Advertising copy on the first page of my copy of
the Mayenne/Jondelle omnibus 
There being no government or police in the countryside, Dumarest turns to the interstellar Church and to a merchant for aid in finding Jondelle and uncovering the mystery of why someone is so interested in kidnapping the boy, and who that someone might be.  Dumarest hires a bunch of down-and-outers and leads them to Melevgan, the region of Ourelle from whence hail the armor-wearing sadists who were hired to seize Jondelle.  The Melevganians are insane, their genetic material damaged by the radiation characteristic of their region.  Genetic degeneration is one of the themes of the novel; Jondelle features several races which suffer genetic defects due to inbreeding.  One of these races serves as a sort of peasantry and proletariat on Ourelle; inbreeding has made them very passive and subservient.

The dangers of passivity is another of Jondelle's themes--Elray's inaction dooms himself and his wife and endangers his adopted son, while another minor character, when faced by a giant scorpion, similarly fails to use a rifle in his possession and dies as a result: "...Altrane would have survived, if he'd had the courage to act."  While looking for clues in Melevgan, Dumarest talks to a slave in a mine, and tells the slave that if he doesn't want to die in the mine, he will have to take action, rising up against the psycho Melevganian mine owners. ("'You're a man!' he snapped.  'Get yourself out.'") It is also noteworthy that the clerics of the Church hypnotize those who come to them for charity, implanting in their brains, Clockwork Orange-style, an aversion to violence which will prevent them from fighting, even in defense.  When Dumarest gathers the men he needs for his expedition to Melevgan, he makes sure to hire only those who have not accepted charity from the Church--men who cannot defend themselves are dead weight, a burden to their fellows.

The survivors of the dangerous expedition to Melevgan, following the info learned in the mine, journey to another part of Ourelle to rescue Jondelle from his kidnapper.
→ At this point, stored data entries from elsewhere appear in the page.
(* ===== verification/Snow3g.v ===== *)
(** * SNOW 3G: the keystream generator, ciphering and integrity

    [openair3/SECU/snow3g.c].  A local array that is not initialised holds
    [None]; reading such a cell is undefined behaviour.  [htonl] and the views of
    a word array as bytes are those of a little-endian machine, as the sources
    assume: the bytes of [htonl(w)] are the bytes of [w], most significant first. *)

From S2P Require Import Prelude Snow3gTables.

Module Snow3g.

(** Reading a cell that may not have been written yet. *)
Definition init_cell {A} (o : option A) : res A :=
  match o with Some a => Ok a | None => Err Undef end.

(** The bytes of a 32-bit word, most significant first. *)
Definition be32 (w : Z) : bytes :=
  [Z.land (Z.shiftr w 24) 255; Z.land (Z.shiftr w 16) 255; Z.land (Z.shiftr w 8) 255; Z.land w 255].

(** ** The S-box layers and the field tables *)

Definition s1 (w : Z) : res Z :=
  let w0 := Z.land (Z.shiftr w 24) 255 in
  let w1 := Z.land (Z.shiftr w 16) 255 in
  let w2 := Z.land (Z.shiftr w 8) 255 in
  let w3 := Z.land w 255 in
  a ← rd s1_t0 w3; b ← rd s1_t1 w2; c ← rd s1_t2 w1; d ← rd s1_t3 w0;
  mret (Z.lxor (Z.lxor (Z.lxor a b) c) d).

Definition s2 (w : Z) : res Z :=
  let w0 := Z.land (Z.shiftr w 24) 255 in
  let w1 := Z.land (Z.shiftr w 16) 255 in
  let w2 := Z.land (Z.shiftr w 8) 255 in
  let w3 := Z.land w 255 in
  a ← rd s2_t0 w3; b ← rd s2_t1 w2; c ← rd s2_t2 w1; d ← rd s2_t3 w0;
  mret (Z.lxor (Z.lxor (Z.lxor a b) c) d).

Definition MULa (c : Z) : res Z := rd mula c.
Definition DIVa (c : Z) : res Z := rd diva c.

(** ** The generator

    [ring] is [_s], twice the size of the shift register; [pos] is the offset of
    the pointer [s] in it. *)

Record snow3g_t := mk_snow3g {
  ring : list (option Z);
  pos : Z;
  r1 : Z;
  r2 : Z;
  r3 : Z }.

#[export] Instance eta_snow3g : Eta snow3g_t := fun s => mk_snow3g (ring s) (pos s) (r1 s) (r2 s) (r3 s).

(** [s->s[i]] *)
Definition get_s (s : snow3g_t) (i : Z) : res Z := o ← rd (ring s) (pos s + i); init_cell o.

Definition set_s (s : snow3g_t) (i v : Z) : res snow3g_t :=
  r ← wr (ring s) (pos s + i) (Some v); mret (s <| ring := r |>).

(** The feedback word [v], without the output of the FSM (lines 467 to 482). *)
Definition lfsr_feedback (s : snow3g_t) : res Z :=
  x0 ← get_s s 0;
  x11 ← get_s s 11;
  let s0_0 := Z.land (Z.shiftr x0 24) 255 in
  let s0_1 := Z.land (Z.shiftr x0 16) 255 in
  let s0_2 := Z.land (Z.shiftr x0 8) 255 in
  let s0_3 := Z.land x0 255 in
  let s11_0 := Z.land (Z.shiftr x11 24) 255 in
  let s11_1 := Z.land (Z.shiftr x11 16) 255 in
  let s11_2 := Z.land (Z.shiftr x11 8) 255 in
  let s11_3 := Z.land x11 255 in
  let v0 := Z.lor (Z.lor (Z.shiftl s0_1 24) (Z.shiftl s0_2 16)) (Z.shiftl s0_3 8) in
  let v11 := Z.lor (Z.lor (Z.shiftl s11_0 16) (Z.shiftl s11_1 8)) s11_2 in
  m ← MULa s0_0;
  x2 ← get_s s 2;
  d ← DIVa s11_3;
  mret (Z.lxor (Z.lxor (Z.lxor (Z.lxor v0 m) x2) v11) d).

(** The shift: two stores and a pointer increment (lines 504 to 509). *)
Definition lfsr_shift (s : snow3g_t) (v : Z) : res snow3g_t :=
  s ← set_s s 0 v;
  s ← set_s s 16 v;
  let s := s <| pos ::= Z.add 1 |> in
  mret (if pos s =? 16 then s <| pos := 0 |> else s).

Definition lfsr_init (s : snow3g_t) (f : Z) : res snow3g_t :=
  v ← lfsr_feedback s; lfsr_shift s (Z.lxor v f).

Definition lfsr_keystream (s : snow3g_t) : res snow3g_t :=
  v ← lfsr_feedback s; lfsr_shift s v.

Definition clock_fsm (s : snow3g_t) : res (Z * snow3g_t) :=
  x15 ← get_s s 15;
  let f := Z.lxor (u32 (x15 + r1 s)) (r2 s) in
  x5 ← get_s s 5;
  let r := u32 (r2 s + Z.lxor (r3 s) x5) in
  n3 ← s2 (r2 s);
  n2 ← s1 (r1 s);
  mret (f, s <| r3 := n3 |> <| r2 := n2 |> <| r1 := r |>).

Definition GET32 (b : bytes) (off : Z) : res Z :=
  b0 ← rd b off; b1 ← rd b (off + 1); b2 ← rd b (off + 2); b3 ← rd b (off + 3);
  mret (Z.lor (Z.lor (Z.lor (Z.shiftl b0 24) (Z.shiftl b1 16)) (Z.shiftl b2 8)) b3).

Definition ones : Z := 0xffffffff.

(** The register after the sixteen assignments of [snow3g_init], cell 0 first. *)
Definition load_register (k0 k1 k2 k3 iv0 iv1 iv2 iv3 : Z) : list Z :=
  [Z.lxor k0 ones; Z.lxor k1 ones; Z.lxor k2 ones; Z.lxor k3 ones;
   k0; k1; k2; k3;
   Z.lxor k0 ones; Z.lxor (Z.lxor k1 ones) iv3; Z.lxor (Z.lxor k2 ones) iv2; Z.lxor k3 ones;
   Z.lxor k0 iv1; k1; k2; Z.lxor k3 iv0].

Definition snow3g_init (k iv : bytes) : res snow3g_t :=
  k0 ← GET32 k 0; k1 ← GET32 k 4; k2 ← GET32 k 8; k3 ← GET32 k 12;
  iv0 ← GET32 iv 0; iv1 ← GET32 iv 4; iv2 ← GET32 iv 8; iv3 ← GET32 iv 12;
  let s := mk_snow3g (map Some (load_register k0 k1 k2 k3 iv0 iv1 iv2 iv3) ++ replicate 16 None) 0 0 0 0 in
  s ← for_loop 0 32 (fun _ s => '(f, s) ← clock_fsm s; lfsr_init s f) s;
  '(_, s) ← clock_fsm s;
  lfsr_keystream s.

Definition generate_keystream_step (s : snow3g_t) : res (Z * snow3g_t) :=
  '(f, s) ← clock_fsm s;
  x0 ← get_s s 0;
  s ← lfsr_keystream s;
  mret (Z.lxor f x0, s).

(** ** Ciphering *)

(** The key with its four words in reverse order. *)
Definition reorder_key (key : bytes) : res bytes :=
  a ← slice key 12 4; b ← slice key 8 4; c ← slice key 4 4; d ← slice key 0 4;
  mret (a ++ b ++ c ++ d).

Definition ciphering_iv (count bearer direction : Z) : bytes :=
  let b := u8 (Z.lor (Z.shiftl bearer 3) (Z.shiftl direction 2)) in
  [b; 0; 0; 0] ++ be32 count ++ [b; 0; 0; 0] ++ be32 count.

(** The words of the keystream as bytes ([htonl] and the byte view). *)
Definition keystream_bytes (n : Z) (s : snow3g_t) : res (bytes * snow3g_t) :=
  for_loop 0 n (fun _ '(ks, s) => '(w, s) ← generate_keystream_step s; mret (ks ++ be32 w, s)) ([], s).

(** The bytes written to [out]. *)
Definition snow3g_ciphering (count bearer direction : Z) (key : bytes) (length : Z) (inp : bytes)
  : res bytes :=
  k ← reorder_key key;
  s ← snow3g_init k (ciphering_iv count bearer direction);
  let keystream_count := (u32 length + 3) / 4 in
  '(keystream, _) ← keystream_bytes keystream_count s;
  for_loop 0 length (fun i out => a ← rd inp i; b ← rd keystream i; mret (out ++ [Z.lxor a b])) [].

(** ** Integrity *)

(** [GET64(in + off, available_bytes)] *)
Definition GET64 (p : bytes) (off available_bytes : Z) : res Z :=
  let byte k := if (1 <=? available_bytes) && (available_bytes <=? 8) && (k <? available_bytes)
                then rd p (off + k) else mret 0 in
  h ← byte 7; g ← byte 6; f ← byte 5; e ← byte 4; d ← byte 3; c ← byte 2; b ← byte 1; a ← byte 0;
  mret (Z.lor (Z.lor (Z.lor (Z.lor (Z.lor (Z.lor (Z.lor
          (Z.shiftl a 56) (Z.shiftl b 48)) (Z.shiftl c 40)) (Z.shiftl d 32))
          (Z.shiftl e 24)) (Z.shiftl f 16)) (Z.shiftl g 8)) h).

Definition MULx64 (v c : Z) : Z :=
  if negb (Z.land v (Z.shiftl 1 63) =? 0) then Z.lxor (u64 (Z.shiftl v 1)) c else u64 (Z.shiftl v 1).

Fixpoint MULxPOW64 (v : Z) (i : nat) (c : Z) : Z :=
  match i with O => v | S i' => MULx64 (MULxPOW64 v i' c) c end.

Definition MUL64 (v p c : Z) : res Z :=
  for_loop 0 64 (fun i result =>
    mret (if negb (Z.land (Z.shiftr p i) 1 =? 0) then Z.lxor result (MULxPOW64 v (Z.to_nat i) c) else result)) 0.

(** The precomputation table [uint64_t pm[8][256]]. *)
Abbreviation table := (list (list (option Z))).

Definition pm_get (pm : table) (i j : Z) : res Z := row ← rd pm i; o ← rd row j; init_cell o.

Definition pm_set (pm : table) (i j v : Z) : res table :=
  row ← rd pm i; row ← wr row j (Some v); wr pm i row.

Definition mul_p (pm : table) (x : Z) : res Z :=
  let x0 := Z.land (Z.shiftr x 56) 255 in
  let x1 := Z.land (Z.shiftr x 48) 255 in
  let x2 := Z.land (Z.shiftr x 40) 255 in
  let x3 := Z.land (Z.shiftr x 32) 255 in
  let x4 := Z.land (Z.shiftr x 24) 255 in
  let x5 := Z.land (Z.shiftr x 16) 255 in
  let x6 := Z.land (Z.shiftr x 8) 255 in
  let x7 := Z.land x 255 in
  v0 ← pm_get pm 0 x7; v1 ← pm_get pm 1 x6; v2 ← pm_get pm 2 x5; v3 ← pm_get pm 3 x4;
  v4 ← pm_get pm 4 x3; v5 ← pm_get pm 5 x2; v6 ← pm_get pm 6 x1; v7 ← pm_get pm 7 x0;
  mret (Z.lxor (Z.lxor (Z.lxor (Z.lxor (Z.lxor (Z.lxor (Z.lxor v0 v1) v2) v3) v4) v5) v6) v7).

(** Lines 758 to 760: the table as declared, its column 0 and [pm[0][1]]. *)
Definition pm_start (p : Z) : res table :=
  pm ← for_loop 0 8 (fun i pm => pm_set pm i 0 0) (replicate 8 (replicate 256 None));
  pm_set pm 0 1 p.

(** Lines 763 to 765: the next power of two. *)
Definition pm_power_step (i : Z) (pm : table) : res table :=
  v ← pm_get pm (Z.shiftr (i - 1) 3) (Z.shiftl 1 (Z.land (i - 1) 7));
  pm ← pm_set pm (Z.shiftr i 3) (Z.shiftl 1 (Z.land i 7)) (u64 (Z.shiftl v 1));
  v ← pm_get pm (Z.shiftr (i - 1) 3) (Z.shiftl 1 (Z.land (i - 1) 7));
  if negb (Z.land v 0x8000000000000000 =? 0) then
    w ← pm_get pm (Z.shiftr i 3) (Z.shiftl 1 (Z.land i 7));
    pm_set pm (Z.shiftr i 3) (Z.shiftl 1 (Z.land i 7)) (Z.lxor w 0x1b)
  else mret pm.

Definition pm_powers (pm : table) : res table := for_loop 1 64 pm_power_step pm.

(** Lines 768 to 774: the sums. *)
Definition pm_sums (pm : table) : res table :=
  for_loop 0 8 (fun i pm =>
    for_loop 1 8 (fun j pm =>
      for_loop 1 (Z.shiftl 1 j) (fun k pm =>
        a ← pm_get pm i (Z.shiftl 1 j);
        b ← pm_get pm i k;
        pm_set pm i (Z.shiftl 1 j + k) (Z.lxor a b)) pm) pm) pm.

Definition precompute (p : Z) : res table :=
  pm ← pm_start p; pm ← pm_powers pm; pm_sums pm.

Definition integrity_iv (count fresh direction : Z) : bytes :=
  let d := Z.shiftl (Z.land direction 1) 7 in
  [Z.land (Z.shiftr fresh 24) 255; Z.land (Z.shiftr fresh 16) 255;
   Z.lxor (Z.land (Z.shiftr fresh 8) 255) d; Z.land fresh 255;
   Z.lxor (Z.land (Z.shiftr count 24) 255) d; Z.land (Z.shiftr count 16) 255;
   Z.land (Z.shiftr count 8) 255; Z.land count 255] ++ be32 fresh ++ be32 count.

Definition MIN (a b : Z) : Z := if a <? b then a else b.

(** The evaluation of the message polynomial (lines 776 to 781). *)
Definition eval_message (pm : table) (d length : Z) (inp : bytes) : res Z :=
  eval ← for_loop 0 (d - 2) (fun i eval => m ← GET64 inp (i * 8) 8; mul_p pm (Z.lxor eval m)) 0;
  m ← GET64 inp ((d - 2) * 8) (MIN 8 (length - (d - 2) * 8));
  mul_p pm (Z.lxor eval m).

(** Lines 746 to 791, on the initialised generator. *)
Definition integrity_mac (s : snow3g_t) (length : Z) (inp : bytes) : res bytes :=
  '(z0, s) ← generate_keystream_step s;
  '(z1, s) ← generate_keystream_step s;
  '(z2, s) ← generate_keystream_step s;
  '(z3, s) ← generate_keystream_step s;
  '(z4, s) ← generate_keystream_step s;
  let d := (length * 8 + 63) / 64 + 1 in
  let p := Z.lor (Z.shiftl z0 32) z1 in
  let q := Z.lor (Z.shiftl z2 32) z3 in
  pm ← precompute p;
  eval ← eval_message pm d length inp;
  let eval := Z.lxor eval (u64 (length * 8)) in
  eval ← MUL64 eval q 0x1b;
  let eval := Z.lxor (Z.shiftr eval 32) z4 in
  mret (be32 eval).

(** [_snow3g_integrity] *)
Definition snow3g_integrity_fresh (count fresh direction : Z) (key : bytes) (length : Z) (inp : bytes)
  : res bytes :=
  k ← reorder_key key;
  s ← snow3g_init k (integrity_iv count fresh direction);
  integrity_mac s length inp.

Definition snow3g_integrity (count bearer direction : Z) (key : bytes) (length : Z) (inp : bytes)
  : res bytes :=
  snow3g_integrity_fresh count (u32 (Z.shiftl bearer 27)) direction key length inp.

End Snow3g.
Chillingly (or nauseatingly), Jondelle is captive in a sort of brothel!  To our relief, it turns out the brothel owner is just holding Jondelle for ransom.  In the last few pages of the book (you've read our spoiler policy, right?) Dumarest hands Jondelle over to his blonde and blue-eyed grandparents.  Jondelle is the product of "a hundred generations" of inbreeding for specific traits; Makgar was not his genetic mother, but a surrogate mother who fled across the galaxy with the baby because, as grandma puts it, "'she couldn't bear to part with him...the normal reaction of any woman toward the child of her body.'"  The grandparents have been searching for little Jondelle for six years.  In gratitude to Dumarest, they give him a clue to Earth's whereabouts.  Finally, some progress!

With its insane and sadistic criminals, crime-ridden cities, innocent in jeopardy, and self-defense and vigilante themes, I'm getting a sort of Dirty Harry/Death Wish/Taxi Driver vibe from Jondelle.  Maybe I just have the 1970s on the brain.  The weird races and cultures, bodypaint, air cars and detective stuff reminded me of Jack Vance, the Demon Princes series in particular.  (These are not complaints; I like those movies and I really like Jack Vance.)

Most importantly, this is a great fast-paced adventure novel, full of action, human drama, and weird SF settings, devices and people. E. C. Tubb is a master of this kind of writing, and this volume of the series is a great example of his ability.  Thumbs up for Jondelle and on to Zenya, Dumarest #11!!